I fisici hanno riscoperto il vuoto. Attraverso una teoria e un esperimento, è stata rivelata una dimensione più profonda della complessità in agguato.

Il premio Nobel Frank Wilczek ha raccontato il ricco mondo del “nulla” in una conferenza intitolata “La sostanza del vuoto: riflessioni tardive di un fisico”.

Wilczek ha iniziato la sua conferenza parlando della profonda analogia tra la materia e il vuoto.

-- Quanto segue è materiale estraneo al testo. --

Lemma position_Some x l i : position x l = Some i → l !! i = Some x.
Proof.
  revert i. induction l as [|y l IH]; intros i; simpl; [done|].
  destruct (streq x y) eqn:E; [apply streq_true in E as ->; by intros [= <-]|].
  destruct (position x l) as [k|]; [|done]. intros [= <-]. by apply IH.
Qed.

Lemma position_None x l : position x l = None → x ∉ l.
Proof.
  induction l as [|y l IH]; simpl; [intros _; apply not_elem_of_nil|].
  destruct (streq x y) eqn:E; [done|]. destruct (position x l); [done|].
  intros _. apply not_elem_of_cons. split; [|by apply IH]. intros ->. by rewrite streq_refl in E.
Qed.

Lemma name_loop_spec fuel p s j :
  (length s < fuel)%nat →
  name_loop fuel p s j =
  Ok (match position p (split_at 44 s) with
      | Some i => (true, j + Z.of_nat i)
      | None => (false, j + Z.of_nat (length (split_at 44 s)) - 1) end).
Proof.
  revert s j. induction fuel as [|fuel IH]; intros s j Hf; [lia|]. cbn [name_loop].
  change (char ",") with 44.
  destruct (find_char_in_str_spec s 44) as [(Hr & Hn)|(pre & post & -> & Hn & Hr)]; cbv zeta in Hr; rewrite Hr.
  - rewrite Z.eqb_refl, split_at_none by done. simpl.
    destruct (streq p s); repeat f_equal; lia.
  - rewrite (proj2 (Z.eqb_neq _ _)) by lia. rewrite split_at_cons by done. simpl position.
    rewrite Nat2Z.id, take_app_length. destruct (streq p pre); [do 2 f_equal; lia|].
    replace (Z.to_nat (Z.of_nat (length pre) + 1)) with (S (length pre)) by lia.
    replace (drop (S (length pre)) (pre ++ 44 :: post)) with post
      by (rewrite drop_app_ge by lia; by replace (S (length pre) - length pre)%nat with 1%nat by lia).
    rewrite IH by (rewrite length_app in Hf; simpl in Hf; lia).
    destruct (position p (split_at 44 post)); cbn [fmap option_fmap option_map length]; do 2 f_equal; lia.
Qed.

(** A function that reads a table of names ended by an entry without class. *)
Definition class_table (get_name : Z → res ide_test_case_name_t) (tbl : list ide_test_case_name_t) (e : ide_test_case_name_t) : Prop :=
  (∀ i x, (tbl ++ [e]) !! i = Some x → get_name (Z.of_nat i) = Ok x) ∧
  tn_class e = None ∧ Forall (λ x, tn_class x ≠ None) tbl.

Definition class_is (class : bytes) (x : ide_test_case_name_t) : bool := bool_decide (tn_class x = Some class).

Lemma class_loop_spec get_name tbl e class n :
  class_table get_name tbl e → (length tbl < Pos.to_nat n)%nat →
  while (class_step get_name class) n 0 = Ok (List.find (class_is class) tbl).
Proof.
  intros (Hget & He & Htbl) Hn.
  assert (H : ∀ post pre n, tbl = pre ++ post → (length post < Pos.to_nat n)%nat →
    while (class_step get_name class) n (Z.of_nat (length pre)) = Ok (List.find (class_is class) post)).
  { intros post. induction post as [|x post IH]; intros pre m -> Hm.
    - unfold while. rewrite iter_until_nat. destruct (Pos2Nat.is_succ m) as [k ->]. simpl.
      unfold class_step. rewrite (Hget (length pre) e); [|by rewrite app_nil_r, lookup_app_r, Nat.sub_diag by lia].
      simpl. by rewrite He.
    - destruct (decide (m = 1%positive)) as [->|Hm1]; [simpl in Hm; lia|].
      rewrite <- (Pos.succ_pred m) by done. rewrite while_succ. unfold class_step at 1.
      rewrite (Hget (length pre) x) by (by rewrite <- app_assoc, lookup_app_r, Nat.sub_diag by lia). simpl.
      apply Forall_app in Htbl as [_ [Hx _]%Forall_cons]. unfold class_is at 1.
      destruct (tn_class x) as [c|]; [|done]. destruct (streq class c) eqn:E.
      + apply streq_true in E as ->. by rewrite bool_decide_eq_true_2.
      + rewrite bool_decide_eq_false_2 by (intros [= ->]; by rewrite streq_refl in E).
        replace (Z.of_nat (length pre) + 1) with (Z.of_nat (length (pre ++ [x]))) by (rewrite length_app; simpl; lia).
        apply IH; [by rewrite <- app_assoc|]. simpl in Hm. lia. }
  exact (H tbl [] n eq_refl Hn).
Qed.

Definition no_entry : option ide_test_case_name_t * option Z := (None, None).

(** What a string resolves to in a table. *)
Definition resolve (tbl : list ide_test_case_name_t) (class name : bytes) : option ide_test_case_name_t * option Z :=
  match List.find (class_is class) tbl with
  | None => no_entry
  | Some e => let names := split_at 44 (from_option id [] (tn_names e)) in
              match position name names with
              | Some i => (Some e, Some (Z.of_nat i))
              | None => (None, Some (Z.of_nat (length names) - 1))
              end
  end.

Definition names_fit (x : ide_test_case_name_t) : Prop := ∃ n, tn_names x = Some n ∧ strlen n < MAX_LINE_LENGTH.

Lemma get_test_case_from_string_resolve fs cat lib get_name tbl e class name :
  array_get fs cat = Ok lib → get_case_name_func lib = Some get_name → class_table get_name tbl e →
  (length tbl < 1024)%nat → Forall names_fit tbl →
  char "." ∉ class → strlen (class ++ bs "." ++ name) < MAX_LINE_LENGTH →
  get_test_case_from_string fs (Some (class ++ bs "." ++ name)) cat = Ok (resolve tbl class name).
Proof.
  intros Hlib Hget Htbl Hlen Hfit Hdot Hs. unfold get_test_case_from_string.
  rewrite Hlib. cbn [res_bind]. rewrite Hget. unfold line_buffer at 1.
  rewrite (proj2 (Z.ltb_lt _ _)) by done. cbn [res_bind].
  destruct (find_char_in_str_spec (class ++ bs "." ++ name) (char ".")) as [(_ & Hn)|(pre & post & Hp & Hn & Hr)].
  { exfalso. apply Hn. apply elem_of_app. right. by left. }
  destruct (first_sep_unique (char ".") pre post class name Hn Hdot) as [-> ->]; [by symmetry|].
  cbv zeta in Hr |- *. rewrite Hr, (proj2 (Z.eqb_neq _ _)) by lia.
  rewrite Nat2Z.id, take_app_length.
  replace (drop (Z.to_nat (Z.of_nat (length class) + 1)) (class ++ bs "." ++ name)) with name.
  2: { replace (Z.to_nat (Z.of_nat (length class) + 1)) with (length class + 1)%nat by lia.
       rewrite <- drop_drop, drop_app_length. done. }
  rewrite (class_loop_spec _ tbl e) by (done || (simpl; lia)). cbn [res_bind]. unfold resolve.
  destruct (List.find _ tbl) as [x|] eqn:Ef; [|done].
  apply List.find_some in Ef as [Hx _]. apply list_elem_of_In in Hx.
  rewrite Forall_forall in Hfit. destruct (Hfit x Hx) as (n & Hnm & Hn'). rewrite Hnm. cbn [deref res_bind].
  unfold line_buffer. rewrite (proj2 (Z.ltb_lt _ _)) by done. cbn [res_bind]. rewrite name_loop_spec by lia.
  simpl. destruct (position name (split_at 44 n)); cbn [fst snd]; done.
Qed.

Lemma get_test_case_no_dot fs cat lib get_name s :
  array_get fs cat = Ok lib → get_case_name_func lib = Some get_name → char "." ∉ s → strlen s < MAX_LINE_LENGTH →
  get_test_case_from_string fs (Some s) cat = Ok no_entry.
Proof.
  intros Hlib Hget Hn Hs. unfold get_test_case_from_string. rewrite Hlib. cbn [res_bind]. rewrite Hget.
  unfold line_buffer. rewrite (proj2 (Z.ltb_lt _ _)) by done. cbn [res_bind].
  destruct (find_char_in_str_spec s (char ".")) as [(Hr & _)|(pre & post & -> & _)]; cbv zeta in Hr || idtac.
  - by rewrite Hr, Z.eqb_refl.
  - exfalso. apply Hn, elem_of_app. right. left.
Qed.

(** The libraries whose tables are part of the repository, with their class tables. *)
Definition own_libs : list (teeio_test_funcs_t * list ide_test_case_name_t * ide_test_case_name_t) :=
  [(pcie_ide_test_lib_register_test_suite_funcs, take 6 m_test_case_names, end_of_names IDE_COMMON_TEST_CASE_NUM);
   (cxl_ide_test_lib_register_test_suite_funcs, take 6 m_cxl_ide_test_case_names, end_of_names CXL_MEM_IDE_TEST_CASE_NUM);
   (cxl_tsp_test_lib_register_test_suite_funcs, take 6 m_cxl_tsp_test_case_names, end_of_names CXL_TSP_TEST_CASE_MAX);
   (tdisp_test_lib_register_test_suite_funcs, take 7 m_tdisp_test_case_names, end_of_names TDISP_TEST_CASE_NUM)].

(** The names of the cases of a class, and whether a case has all its functions. *)
Definition case_names (x : ide_test_case_name_t) : list bytes := split_at 44 (from_option id [] (tn_names x)).
Definition all_set (f : ide_test_case_funcs_t) : bool :=
  is_some (tf_setup f) && is_some (tf_run f) && is_some (tf_teardown f).

(** Checks of the tables, by evaluation. *)
Definition entry_ok (lib : teeio_test_funcs_t) (x : ide_test_case_name_t) : bool :=
  match tn_class x, tn_names x, get_case_funcs_func lib with
  | Some class, Some names, Some get_funcs =>
      bool_decide (char "." ∉ class) && (strlen names <? MAX_LINE_LENGTH)
      && forallb (λ j, match get_funcs (tn_class_id x) j with Ok f => all_set f | Stop _ => false end)
           (seqZ 0 (Z.of_nat (length (case_names x))))
  | _, _, _ => false
  end.

Lemma class_table_at tbl e :
  tn_class e = None → Forall (λ x, tn_class x ≠ None) tbl →
  class_table (case_name_at (Z.of_nat (length tbl)) (tbl ++ [e])) tbl e.
Proof.
  intros He Ht. split; [|by split]. intros i x Hi. pose proof (lookup_lt_Some _ _ _ Hi) as Hlt.
  rewrite length_app in Hlt. simpl in Hlt.
  unfold case_name_at. rewrite (proj2 (Z.ltb_lt _ _)) by lia. simpl.
  apply array_get_Ok. split; [lia|]. by rewrite Nat2Z.id.
Qed.

Definition lib_ok (l : teeio_test_funcs_t * list ide_test_case_name_t * ide_test_case_name_t) : bool :=
  let '(lib, tbl, e) := l in
  bool_decide (NoDup (map tn_class tbl)) && (Z.of_nat (length tbl) <? 1024) && forallb (entry_ok lib) tbl.

Lemma own_libs_ok : Forall (λ l, lib_ok l = true) own_libs.
Proof. repeat constructor; vm_compute; reflexivity. Qed.

Lemma own_libs_tables :
  Forall (λ '(lib, tbl, e), ∃ get_name, get_case_name_func lib = Some get_name ∧ class_table get_name tbl e) own_libs.
Proof.
  repeat constructor; (eexists; split; [reflexivity|]); (apply class_table_at; [done|]); repeat constructor; done.
Qed.

Lemma own_libs_registered `{SpdmResponder} fs :
  teeio_init_test_funcs = Ok fs → ∀ cat l, own_libs !! cat = Some l → array_get fs (Z.of_nat cat) = Ok (fst (fst l)).
Proof.
  unfold teeio_init_test_funcs. intros Hi cat l Hl. inv_ok.
  destruct cat as [|[|[|[|cat]]]]; simpl in Hl; simplify_eq; reflexivity.
Qed.

Lemma entry_ok_spec lib x class :
  entry_ok lib x = true → tn_class x = Some class →
  (char "." ∉ class) ∧ names_fit x ∧
  ∃ get_funcs, get_case_funcs_func lib = Some get_funcs ∧
    ∀ j n, case_names x !! j = Some n → ∃ f, get_funcs (tn_class_id x) (Z.of_nat j) = Ok f ∧ all_set f = true.
Proof.
  unfold entry_ok. intros Hok Hc. rewrite Hc in Hok. destruct (tn_names x) as [names|] eqn:En; [|done].
  destruct (get_case_funcs_func lib) as [gf|]; [|done]. inv_ok.
  match goal with H : bool_decide _ = true |- _ => apply bool_decide_eq_true in H end.
  split_and!; [done|exists names; split; [done|lia]|]. exists gf. split; [done|]. intros j n Hj.
  match goal with H : forallb _ _ = true |- _ => pose proof (forallb_range _ _ _ H (Z.of_nat j)) as Hf end.
  cbv beta in Hf. apply lookup_lt_Some in Hj. destruct (gf _ _) as [f|]; [|lia || (specialize (Hf ltac:(lia)); done)].
  exists f. split; [done|]. apply Hf. lia.
Qed.
(* ===== verification/Prepare.v ===== *)
(** * Preparing the tests (teeio_validator/ide_test.c, up to [prepare_tests_data])

    From the configuration and the registered test libraries to the suites
    the engine runs.  A prepared object is built as a value: the C code links
    a group into its suite before it adds the cases, here the group is
    linked in with its cases. *)
From Stdlib Require Import ZArith Lia Ascii String.
From stdpp Require Import prelude.
From S2P Require Import Prelude TestConfig Results Engine TestLib.
Import TestConfig Engine TestLib.

Open Scope Z_scope.
Open Scope teeio_scope.

Module Prepare.

Definition m_ide_test_topology_name : list bytes := [bs "SelectiveIDE"; bs "LinkIDE"; bs "SelectiveAndLinkIDE"].

(** A pointer the code asserts before it uses it. *)
Definition asserted {A} (o : option A) : res A := match o with Some a => Ok a | None => Stop AssertHang end.

Section prepare.
Context (m_teeio_test_funcs : list teeio_test_funcs_t).

Definition alloc_run_test_suite (suite : IDE_TEST_SUITE) : ide_run_test_suite_t :=
  {| ts_name := bs "TestSuite_" ++ dec (suite_id suite); ts_signature := SUITE_CONTEXT_SIGNATURE;
     ts_suite_id := suite_id suite; ts_category := suite_category suite; test_group := []; test_config := [] |}.

(** The value and the items of the configuration. *)
Definition alloc_run_test_config_item (items : list ide_run_test_config_item_t) (config_type type category : Z)
    : res (bool * list ide_run_test_config_item_t) :=
  let* _ := TEEIO_ASSERT (type <? IDE_TEST_TOPOLOGY_TYPE_NUM) in
  let* _ := TEEIO_ASSERT (config_type <? IDE_TEST_CONFIGURATION_TYPE_NUM) in
  let* test_funcs := array_get m_teeio_test_funcs category in
  match get_configuration_funcs_func test_funcs with
  | None => Ok (false, items)
  | Some get_funcs =>
      let* config_func := get_funcs type config_type in
      Ok (true, items ++ [{| item_category := category; item_type := u8 config_type;
                             enable_func := cf_enable config_func; disable_func := cf_disable config_func;
                             support_func := cf_support config_func; check_func := cf_check config_func |}])
  end.

(** One round of the loop over the 32 configuration bits: the items and [name_buf]. *)
Definition config_bit_step (get_name : Z → res (option bytes)) (config_bits type category i : Z)
    (st : list ide_run_test_config_item_t * bytes) : res (list ide_run_test_config_item_t * bytes) :=
  let '(items, name_buf) := st in
  if Z.land config_bits (BIT_MASK i) =? 0 then Ok st else
  let* r := alloc_run_test_config_item items i type category in
  let* o := get_name i in
  let* configuration_name := deref o in
  let* _ := TEEIO_ASSERT (strlen name_buf + strlen configuration_name + 1 <? MAX_NAME_LENGTH) in
  Ok (snd r, name_buf ++ configuration_name ++ bs "+").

Ciò che i nostri sensi percepiscono come spazio vuoto è in verità un ambiente fluttuante di particelle virtuali, che risplendono e muoiono su scale estremamente piccole di spazio e di tempo, un po’come una sorta di nebbia che permea l’intera dimensione spaziale e detta le proprietà delle particelle elementari.

Una vacuità pregnante.

Per fornire una metafora di questa nuova visione della realtà, Wilckzek ha chiesto ai suoi interlocutori di immaginare un pesce intelligente all’interno di un mondo circondato di acqua. Una simile creatura percepirebbe l’acqua circostante come uno spazio vuoto, o come il vuoto stesso. “L’idea che voglio trasmettere è semplice: noi siamo come questi pesci”, ha detto il fisico. Quello che i nostri sensi decifrano come spazio vuoto è in realtà una sostanza, è materia.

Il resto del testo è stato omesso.